── Material shown ──

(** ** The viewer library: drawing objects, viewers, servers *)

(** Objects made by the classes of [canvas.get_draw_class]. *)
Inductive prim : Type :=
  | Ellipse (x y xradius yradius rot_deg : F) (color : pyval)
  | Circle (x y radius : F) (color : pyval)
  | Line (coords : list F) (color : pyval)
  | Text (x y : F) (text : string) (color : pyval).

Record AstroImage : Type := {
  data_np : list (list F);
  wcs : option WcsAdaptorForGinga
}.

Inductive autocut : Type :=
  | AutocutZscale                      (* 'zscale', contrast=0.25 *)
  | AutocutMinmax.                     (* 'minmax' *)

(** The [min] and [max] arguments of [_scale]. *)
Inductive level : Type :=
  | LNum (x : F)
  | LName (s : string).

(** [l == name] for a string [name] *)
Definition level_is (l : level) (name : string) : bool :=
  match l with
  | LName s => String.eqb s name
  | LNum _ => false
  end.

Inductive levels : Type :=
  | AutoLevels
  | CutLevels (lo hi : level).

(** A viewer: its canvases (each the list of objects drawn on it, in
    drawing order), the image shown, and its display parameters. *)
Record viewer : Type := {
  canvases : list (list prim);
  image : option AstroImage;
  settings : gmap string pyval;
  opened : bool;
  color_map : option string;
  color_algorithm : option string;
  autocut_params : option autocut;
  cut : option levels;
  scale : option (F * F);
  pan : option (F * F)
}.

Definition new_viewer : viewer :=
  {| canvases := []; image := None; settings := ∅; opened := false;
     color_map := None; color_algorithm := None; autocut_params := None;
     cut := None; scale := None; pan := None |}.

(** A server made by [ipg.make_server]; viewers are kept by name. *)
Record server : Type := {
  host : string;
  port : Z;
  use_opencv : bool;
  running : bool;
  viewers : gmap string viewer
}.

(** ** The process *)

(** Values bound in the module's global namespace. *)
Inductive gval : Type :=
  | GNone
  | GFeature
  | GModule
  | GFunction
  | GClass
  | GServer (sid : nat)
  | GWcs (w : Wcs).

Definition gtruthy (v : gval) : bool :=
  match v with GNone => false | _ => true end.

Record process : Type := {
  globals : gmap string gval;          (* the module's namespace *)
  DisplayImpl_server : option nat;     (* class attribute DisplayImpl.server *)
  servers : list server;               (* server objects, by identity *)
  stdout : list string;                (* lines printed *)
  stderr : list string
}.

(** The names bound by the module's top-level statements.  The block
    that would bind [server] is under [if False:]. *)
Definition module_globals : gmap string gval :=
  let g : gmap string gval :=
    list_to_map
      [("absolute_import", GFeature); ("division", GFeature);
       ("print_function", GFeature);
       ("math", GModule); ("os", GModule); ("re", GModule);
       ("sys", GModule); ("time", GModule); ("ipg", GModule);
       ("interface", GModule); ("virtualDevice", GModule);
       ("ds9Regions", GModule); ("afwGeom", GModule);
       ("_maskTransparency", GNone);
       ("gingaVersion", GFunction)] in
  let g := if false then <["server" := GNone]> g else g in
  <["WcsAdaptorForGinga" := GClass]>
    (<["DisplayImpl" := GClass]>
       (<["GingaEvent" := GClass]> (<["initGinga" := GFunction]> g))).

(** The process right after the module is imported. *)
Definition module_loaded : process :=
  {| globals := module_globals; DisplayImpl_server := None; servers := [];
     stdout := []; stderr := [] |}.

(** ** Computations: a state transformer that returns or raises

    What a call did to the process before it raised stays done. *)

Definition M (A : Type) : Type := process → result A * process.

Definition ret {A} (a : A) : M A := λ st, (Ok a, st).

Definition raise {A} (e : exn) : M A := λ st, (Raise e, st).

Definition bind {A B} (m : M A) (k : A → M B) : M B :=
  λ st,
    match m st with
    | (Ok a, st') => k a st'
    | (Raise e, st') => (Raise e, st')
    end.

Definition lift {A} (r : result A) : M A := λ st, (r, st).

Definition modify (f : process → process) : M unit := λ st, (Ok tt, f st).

───
── Material shown ──

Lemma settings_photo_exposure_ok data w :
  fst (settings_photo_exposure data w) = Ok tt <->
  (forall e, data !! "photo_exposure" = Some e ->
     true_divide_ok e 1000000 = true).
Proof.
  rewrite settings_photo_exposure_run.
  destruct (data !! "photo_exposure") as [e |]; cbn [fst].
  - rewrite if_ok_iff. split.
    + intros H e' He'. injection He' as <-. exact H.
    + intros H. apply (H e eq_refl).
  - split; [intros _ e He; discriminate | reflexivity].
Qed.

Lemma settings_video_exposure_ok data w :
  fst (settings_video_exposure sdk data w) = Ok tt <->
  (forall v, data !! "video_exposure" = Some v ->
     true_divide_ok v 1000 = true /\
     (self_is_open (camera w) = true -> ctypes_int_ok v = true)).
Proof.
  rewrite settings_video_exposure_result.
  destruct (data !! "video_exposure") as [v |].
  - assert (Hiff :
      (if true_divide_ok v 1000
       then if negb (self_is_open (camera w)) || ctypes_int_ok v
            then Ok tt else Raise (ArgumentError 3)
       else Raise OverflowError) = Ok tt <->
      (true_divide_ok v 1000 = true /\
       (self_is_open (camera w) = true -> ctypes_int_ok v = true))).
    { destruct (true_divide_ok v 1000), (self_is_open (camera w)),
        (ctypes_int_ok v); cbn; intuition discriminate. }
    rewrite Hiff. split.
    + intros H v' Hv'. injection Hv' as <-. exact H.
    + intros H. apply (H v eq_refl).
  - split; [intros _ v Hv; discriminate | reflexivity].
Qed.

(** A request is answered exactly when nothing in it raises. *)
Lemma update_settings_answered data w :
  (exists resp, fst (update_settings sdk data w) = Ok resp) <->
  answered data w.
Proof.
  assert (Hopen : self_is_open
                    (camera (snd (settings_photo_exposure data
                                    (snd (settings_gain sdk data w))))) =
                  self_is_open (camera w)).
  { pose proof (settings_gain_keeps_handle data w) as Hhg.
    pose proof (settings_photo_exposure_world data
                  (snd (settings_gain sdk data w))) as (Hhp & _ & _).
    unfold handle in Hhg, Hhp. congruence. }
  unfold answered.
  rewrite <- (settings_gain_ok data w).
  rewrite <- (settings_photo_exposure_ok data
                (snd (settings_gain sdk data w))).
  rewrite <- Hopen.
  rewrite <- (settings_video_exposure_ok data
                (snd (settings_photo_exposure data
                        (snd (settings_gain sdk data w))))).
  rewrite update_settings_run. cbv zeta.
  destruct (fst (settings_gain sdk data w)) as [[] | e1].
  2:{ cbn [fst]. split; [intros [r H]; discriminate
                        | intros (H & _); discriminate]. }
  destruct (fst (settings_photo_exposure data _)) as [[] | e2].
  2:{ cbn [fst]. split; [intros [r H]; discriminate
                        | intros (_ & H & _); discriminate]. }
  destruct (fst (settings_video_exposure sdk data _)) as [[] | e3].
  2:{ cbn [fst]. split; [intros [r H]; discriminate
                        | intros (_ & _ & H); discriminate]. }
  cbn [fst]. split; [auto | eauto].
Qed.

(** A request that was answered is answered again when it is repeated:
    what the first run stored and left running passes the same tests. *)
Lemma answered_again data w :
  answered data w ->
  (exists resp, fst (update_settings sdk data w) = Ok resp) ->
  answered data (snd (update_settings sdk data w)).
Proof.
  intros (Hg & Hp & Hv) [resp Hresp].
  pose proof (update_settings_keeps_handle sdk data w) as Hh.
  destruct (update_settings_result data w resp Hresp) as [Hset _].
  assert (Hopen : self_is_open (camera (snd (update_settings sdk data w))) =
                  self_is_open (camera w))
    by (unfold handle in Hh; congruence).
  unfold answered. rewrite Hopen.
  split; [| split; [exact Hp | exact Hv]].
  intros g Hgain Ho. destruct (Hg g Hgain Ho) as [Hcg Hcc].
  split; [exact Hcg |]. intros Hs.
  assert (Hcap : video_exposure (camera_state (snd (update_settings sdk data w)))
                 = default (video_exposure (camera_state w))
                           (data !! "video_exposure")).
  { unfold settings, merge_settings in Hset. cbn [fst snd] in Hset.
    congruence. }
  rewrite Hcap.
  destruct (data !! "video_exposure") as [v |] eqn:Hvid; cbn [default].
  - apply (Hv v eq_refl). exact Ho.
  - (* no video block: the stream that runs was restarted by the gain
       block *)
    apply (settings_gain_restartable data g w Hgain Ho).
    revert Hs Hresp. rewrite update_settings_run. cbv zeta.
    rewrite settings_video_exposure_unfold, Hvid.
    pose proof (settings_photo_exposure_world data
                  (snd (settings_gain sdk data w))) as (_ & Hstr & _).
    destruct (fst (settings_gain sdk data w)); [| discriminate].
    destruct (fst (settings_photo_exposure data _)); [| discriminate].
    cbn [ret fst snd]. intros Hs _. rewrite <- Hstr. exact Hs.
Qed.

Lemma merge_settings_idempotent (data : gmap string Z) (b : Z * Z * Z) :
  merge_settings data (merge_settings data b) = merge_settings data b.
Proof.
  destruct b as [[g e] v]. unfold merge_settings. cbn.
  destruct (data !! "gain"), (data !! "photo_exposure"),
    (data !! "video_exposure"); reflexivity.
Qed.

───
── Material shown ──

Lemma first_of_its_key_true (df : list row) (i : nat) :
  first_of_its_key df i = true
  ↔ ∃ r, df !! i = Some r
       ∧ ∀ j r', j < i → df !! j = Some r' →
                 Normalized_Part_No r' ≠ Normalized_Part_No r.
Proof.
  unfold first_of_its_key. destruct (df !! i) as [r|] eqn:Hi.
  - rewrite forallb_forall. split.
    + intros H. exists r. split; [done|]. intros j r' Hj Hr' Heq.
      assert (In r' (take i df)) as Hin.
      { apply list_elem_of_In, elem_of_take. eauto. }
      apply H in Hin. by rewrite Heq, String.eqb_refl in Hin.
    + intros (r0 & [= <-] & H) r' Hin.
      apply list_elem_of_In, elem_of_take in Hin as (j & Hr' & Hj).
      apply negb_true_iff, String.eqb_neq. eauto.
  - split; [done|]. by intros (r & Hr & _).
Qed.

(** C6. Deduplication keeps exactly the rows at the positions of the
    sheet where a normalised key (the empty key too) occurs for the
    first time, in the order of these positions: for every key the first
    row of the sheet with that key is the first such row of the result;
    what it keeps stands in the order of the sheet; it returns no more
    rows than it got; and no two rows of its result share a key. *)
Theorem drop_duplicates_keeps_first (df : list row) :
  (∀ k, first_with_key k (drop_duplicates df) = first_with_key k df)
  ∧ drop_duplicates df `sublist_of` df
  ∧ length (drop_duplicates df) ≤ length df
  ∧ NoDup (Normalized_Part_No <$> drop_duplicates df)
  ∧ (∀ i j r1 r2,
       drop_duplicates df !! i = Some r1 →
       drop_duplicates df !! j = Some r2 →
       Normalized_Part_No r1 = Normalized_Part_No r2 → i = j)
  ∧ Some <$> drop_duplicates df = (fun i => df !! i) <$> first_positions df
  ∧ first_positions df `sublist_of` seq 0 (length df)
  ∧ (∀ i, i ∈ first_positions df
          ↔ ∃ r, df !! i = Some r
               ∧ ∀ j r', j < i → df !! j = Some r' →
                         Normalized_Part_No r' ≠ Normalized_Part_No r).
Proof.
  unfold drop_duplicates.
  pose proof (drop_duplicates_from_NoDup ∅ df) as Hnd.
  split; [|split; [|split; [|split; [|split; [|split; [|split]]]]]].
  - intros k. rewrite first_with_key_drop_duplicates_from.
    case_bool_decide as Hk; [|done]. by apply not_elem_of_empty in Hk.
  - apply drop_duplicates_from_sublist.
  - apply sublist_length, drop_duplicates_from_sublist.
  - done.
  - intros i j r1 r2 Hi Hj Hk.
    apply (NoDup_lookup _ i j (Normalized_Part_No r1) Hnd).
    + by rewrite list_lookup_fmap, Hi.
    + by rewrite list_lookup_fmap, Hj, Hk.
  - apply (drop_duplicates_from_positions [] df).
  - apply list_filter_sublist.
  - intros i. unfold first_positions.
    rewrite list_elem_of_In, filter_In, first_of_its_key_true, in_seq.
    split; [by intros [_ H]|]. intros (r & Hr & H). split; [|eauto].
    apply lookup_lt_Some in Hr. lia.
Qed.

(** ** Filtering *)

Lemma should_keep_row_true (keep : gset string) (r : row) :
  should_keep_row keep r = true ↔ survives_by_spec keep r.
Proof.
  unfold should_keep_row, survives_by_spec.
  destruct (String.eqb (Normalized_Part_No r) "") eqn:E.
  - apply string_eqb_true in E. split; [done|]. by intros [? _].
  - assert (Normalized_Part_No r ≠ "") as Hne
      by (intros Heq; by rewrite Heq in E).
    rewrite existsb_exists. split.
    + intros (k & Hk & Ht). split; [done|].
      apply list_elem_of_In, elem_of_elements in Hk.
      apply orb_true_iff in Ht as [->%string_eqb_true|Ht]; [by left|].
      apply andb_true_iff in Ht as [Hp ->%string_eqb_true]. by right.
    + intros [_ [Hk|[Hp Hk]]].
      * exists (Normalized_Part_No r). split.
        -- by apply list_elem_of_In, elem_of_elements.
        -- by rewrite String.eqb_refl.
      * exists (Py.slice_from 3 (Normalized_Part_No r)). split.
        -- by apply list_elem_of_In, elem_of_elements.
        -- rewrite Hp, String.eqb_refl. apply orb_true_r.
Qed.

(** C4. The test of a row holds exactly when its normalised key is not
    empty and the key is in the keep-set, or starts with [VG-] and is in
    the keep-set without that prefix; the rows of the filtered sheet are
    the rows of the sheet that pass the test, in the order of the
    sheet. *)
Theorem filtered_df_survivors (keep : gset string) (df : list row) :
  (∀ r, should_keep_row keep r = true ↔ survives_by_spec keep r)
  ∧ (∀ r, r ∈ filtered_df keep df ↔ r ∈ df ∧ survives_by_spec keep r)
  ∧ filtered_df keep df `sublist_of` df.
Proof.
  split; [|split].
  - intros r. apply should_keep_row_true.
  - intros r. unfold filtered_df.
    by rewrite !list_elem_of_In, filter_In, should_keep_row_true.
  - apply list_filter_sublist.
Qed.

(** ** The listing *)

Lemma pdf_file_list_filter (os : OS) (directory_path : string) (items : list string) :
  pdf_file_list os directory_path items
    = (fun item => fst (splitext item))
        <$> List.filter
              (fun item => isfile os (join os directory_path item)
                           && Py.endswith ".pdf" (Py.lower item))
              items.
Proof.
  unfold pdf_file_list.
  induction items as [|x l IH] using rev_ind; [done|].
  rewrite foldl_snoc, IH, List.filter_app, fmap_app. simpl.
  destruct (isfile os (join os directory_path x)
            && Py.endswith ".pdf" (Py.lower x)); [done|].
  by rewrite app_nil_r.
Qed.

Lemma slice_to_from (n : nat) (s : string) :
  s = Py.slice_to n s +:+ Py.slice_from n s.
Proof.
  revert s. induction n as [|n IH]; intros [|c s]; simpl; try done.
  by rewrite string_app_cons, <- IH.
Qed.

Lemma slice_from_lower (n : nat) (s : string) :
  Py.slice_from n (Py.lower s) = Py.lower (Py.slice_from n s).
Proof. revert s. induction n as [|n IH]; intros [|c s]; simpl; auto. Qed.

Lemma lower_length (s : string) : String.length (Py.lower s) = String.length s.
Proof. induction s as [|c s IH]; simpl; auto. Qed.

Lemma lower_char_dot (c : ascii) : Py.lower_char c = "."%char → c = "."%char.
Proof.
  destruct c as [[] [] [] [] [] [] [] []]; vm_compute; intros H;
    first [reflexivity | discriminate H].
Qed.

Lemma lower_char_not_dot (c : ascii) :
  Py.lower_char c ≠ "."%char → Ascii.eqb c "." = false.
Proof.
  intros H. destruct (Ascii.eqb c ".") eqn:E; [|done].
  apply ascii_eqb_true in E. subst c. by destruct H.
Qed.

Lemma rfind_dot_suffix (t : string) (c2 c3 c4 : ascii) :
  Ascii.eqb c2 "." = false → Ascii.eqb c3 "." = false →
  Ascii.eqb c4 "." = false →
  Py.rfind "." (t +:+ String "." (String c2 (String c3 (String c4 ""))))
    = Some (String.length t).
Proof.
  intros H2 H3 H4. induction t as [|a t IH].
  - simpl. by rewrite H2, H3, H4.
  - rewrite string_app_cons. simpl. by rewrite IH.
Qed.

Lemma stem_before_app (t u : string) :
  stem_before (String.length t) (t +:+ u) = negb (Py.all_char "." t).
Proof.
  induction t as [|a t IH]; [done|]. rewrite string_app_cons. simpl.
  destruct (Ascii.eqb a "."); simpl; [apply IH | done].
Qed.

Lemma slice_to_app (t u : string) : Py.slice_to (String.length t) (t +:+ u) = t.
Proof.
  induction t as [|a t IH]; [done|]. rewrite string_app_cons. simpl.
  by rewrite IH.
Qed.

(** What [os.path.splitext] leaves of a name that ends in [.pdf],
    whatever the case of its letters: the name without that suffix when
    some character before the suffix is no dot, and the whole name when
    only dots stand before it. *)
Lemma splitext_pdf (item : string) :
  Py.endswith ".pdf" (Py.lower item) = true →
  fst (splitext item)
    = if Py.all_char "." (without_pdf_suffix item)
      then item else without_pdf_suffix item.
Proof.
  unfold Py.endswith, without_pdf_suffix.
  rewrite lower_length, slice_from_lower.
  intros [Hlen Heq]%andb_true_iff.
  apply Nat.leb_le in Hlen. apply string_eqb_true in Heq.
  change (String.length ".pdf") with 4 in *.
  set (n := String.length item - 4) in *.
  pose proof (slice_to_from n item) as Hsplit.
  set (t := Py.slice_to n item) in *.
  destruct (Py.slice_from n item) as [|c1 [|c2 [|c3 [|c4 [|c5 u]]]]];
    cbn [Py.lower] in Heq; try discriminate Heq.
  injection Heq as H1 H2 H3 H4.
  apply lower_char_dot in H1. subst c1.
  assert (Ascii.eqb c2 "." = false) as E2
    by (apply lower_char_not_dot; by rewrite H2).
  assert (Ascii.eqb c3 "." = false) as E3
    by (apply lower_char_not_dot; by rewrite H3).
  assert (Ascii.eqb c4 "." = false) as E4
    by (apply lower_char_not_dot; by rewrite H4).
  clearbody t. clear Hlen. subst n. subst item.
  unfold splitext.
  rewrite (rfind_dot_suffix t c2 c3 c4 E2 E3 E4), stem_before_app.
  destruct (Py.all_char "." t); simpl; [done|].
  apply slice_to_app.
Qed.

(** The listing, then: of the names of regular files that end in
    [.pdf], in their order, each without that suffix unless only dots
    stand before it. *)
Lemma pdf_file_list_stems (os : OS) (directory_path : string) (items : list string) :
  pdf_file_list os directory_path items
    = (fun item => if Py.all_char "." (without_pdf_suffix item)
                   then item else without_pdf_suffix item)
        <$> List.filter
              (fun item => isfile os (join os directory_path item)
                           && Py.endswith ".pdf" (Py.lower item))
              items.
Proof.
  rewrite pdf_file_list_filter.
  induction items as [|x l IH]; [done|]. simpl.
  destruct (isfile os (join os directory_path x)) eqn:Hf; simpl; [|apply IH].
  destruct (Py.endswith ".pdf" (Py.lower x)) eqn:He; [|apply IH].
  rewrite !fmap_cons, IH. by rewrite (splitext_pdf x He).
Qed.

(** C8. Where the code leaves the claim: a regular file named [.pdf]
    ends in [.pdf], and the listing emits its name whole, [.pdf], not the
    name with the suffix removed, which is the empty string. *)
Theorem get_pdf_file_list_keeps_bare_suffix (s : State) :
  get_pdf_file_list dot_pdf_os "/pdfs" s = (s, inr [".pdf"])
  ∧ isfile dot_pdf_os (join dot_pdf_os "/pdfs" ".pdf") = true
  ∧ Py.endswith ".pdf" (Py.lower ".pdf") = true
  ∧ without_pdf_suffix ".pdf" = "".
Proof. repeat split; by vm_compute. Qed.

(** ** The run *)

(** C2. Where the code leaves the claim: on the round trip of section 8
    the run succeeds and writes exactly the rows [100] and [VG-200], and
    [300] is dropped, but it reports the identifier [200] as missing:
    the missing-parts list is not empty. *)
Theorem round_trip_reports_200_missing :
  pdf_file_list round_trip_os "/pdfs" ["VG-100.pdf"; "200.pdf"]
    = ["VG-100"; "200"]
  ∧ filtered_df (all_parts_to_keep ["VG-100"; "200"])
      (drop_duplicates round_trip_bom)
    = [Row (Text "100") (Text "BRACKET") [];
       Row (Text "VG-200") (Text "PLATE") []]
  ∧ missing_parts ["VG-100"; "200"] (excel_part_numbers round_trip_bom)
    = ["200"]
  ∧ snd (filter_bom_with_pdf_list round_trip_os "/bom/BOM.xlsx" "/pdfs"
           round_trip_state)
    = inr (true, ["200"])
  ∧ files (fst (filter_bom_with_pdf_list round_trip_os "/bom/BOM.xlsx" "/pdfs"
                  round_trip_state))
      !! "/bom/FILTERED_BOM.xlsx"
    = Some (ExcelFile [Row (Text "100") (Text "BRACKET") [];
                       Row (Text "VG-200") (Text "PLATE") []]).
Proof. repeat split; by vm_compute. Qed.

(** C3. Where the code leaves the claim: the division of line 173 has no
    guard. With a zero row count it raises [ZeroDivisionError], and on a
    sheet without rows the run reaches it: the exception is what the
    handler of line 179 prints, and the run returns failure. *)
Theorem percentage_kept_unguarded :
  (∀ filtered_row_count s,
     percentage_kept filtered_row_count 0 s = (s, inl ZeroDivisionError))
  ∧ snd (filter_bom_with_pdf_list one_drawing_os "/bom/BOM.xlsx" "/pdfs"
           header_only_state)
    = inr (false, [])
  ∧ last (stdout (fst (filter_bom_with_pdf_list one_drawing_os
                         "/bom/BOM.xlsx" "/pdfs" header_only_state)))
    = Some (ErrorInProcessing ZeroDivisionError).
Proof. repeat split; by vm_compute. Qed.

───

◆ **What to do**: From the material above, set down exactly the lines between the line holding "df ∧ survives_by_spec keep r)" and the line holding "Proof. induction s", inclusive. Include nothing else.

◆ **Solution for this problem**:
  ∧ (∀ r, r ∈ filtered_df keep df ↔ r ∈ df ∧ survives_by_spec keep r)
  ∧ filtered_df keep df `sublist_of` df.
Proof.
  split; [|split].
  - intros r. apply should_keep_row_true.
  - intros r. unfold filtered_df.
    by rewrite !list_elem_of_In, filter_In, should_keep_row_true.
  - apply list_filter_sublist.
Qed.

(** ** The listing *)

Lemma pdf_file_list_filter (os : OS) (directory_path : string) (items : list string) :
  pdf_file_list os directory_path items
    = (fun item => fst (splitext item))
        <$> List.filter
              (fun item => isfile os (join os directory_path item)
                           && Py.endswith ".pdf" (Py.lower item))
              items.
Proof.
  unfold pdf_file_list.
  induction items as [|x l IH] using rev_ind; [done|].
  rewrite foldl_snoc, IH, List.filter_app, fmap_app. simpl.
  destruct (isfile os (join os directory_path x)
            && Py.endswith ".pdf" (Py.lower x)); [done|].
  by rewrite app_nil_r.
Qed.

Lemma slice_to_from (n : nat) (s : string) :
  s = Py.slice_to n s +:+ Py.slice_from n s.
Proof.
  revert s. induction n as [|n IH]; intros [|c s]; simpl; try done.
  by rewrite string_app_cons, <- IH.
Qed.

Lemma slice_from_lower (n : nat) (s : string) :
  Py.slice_from n (Py.lower s) = Py.lower (Py.slice_from n s).
Proof. revert s. induction n as [|n IH]; intros [|c s]; simpl; auto. Qed.

Lemma lower_length (s : string) : String.length (Py.lower s) = String.length s.
Proof. induction s as [|c s IH]; simpl; auto. Qed.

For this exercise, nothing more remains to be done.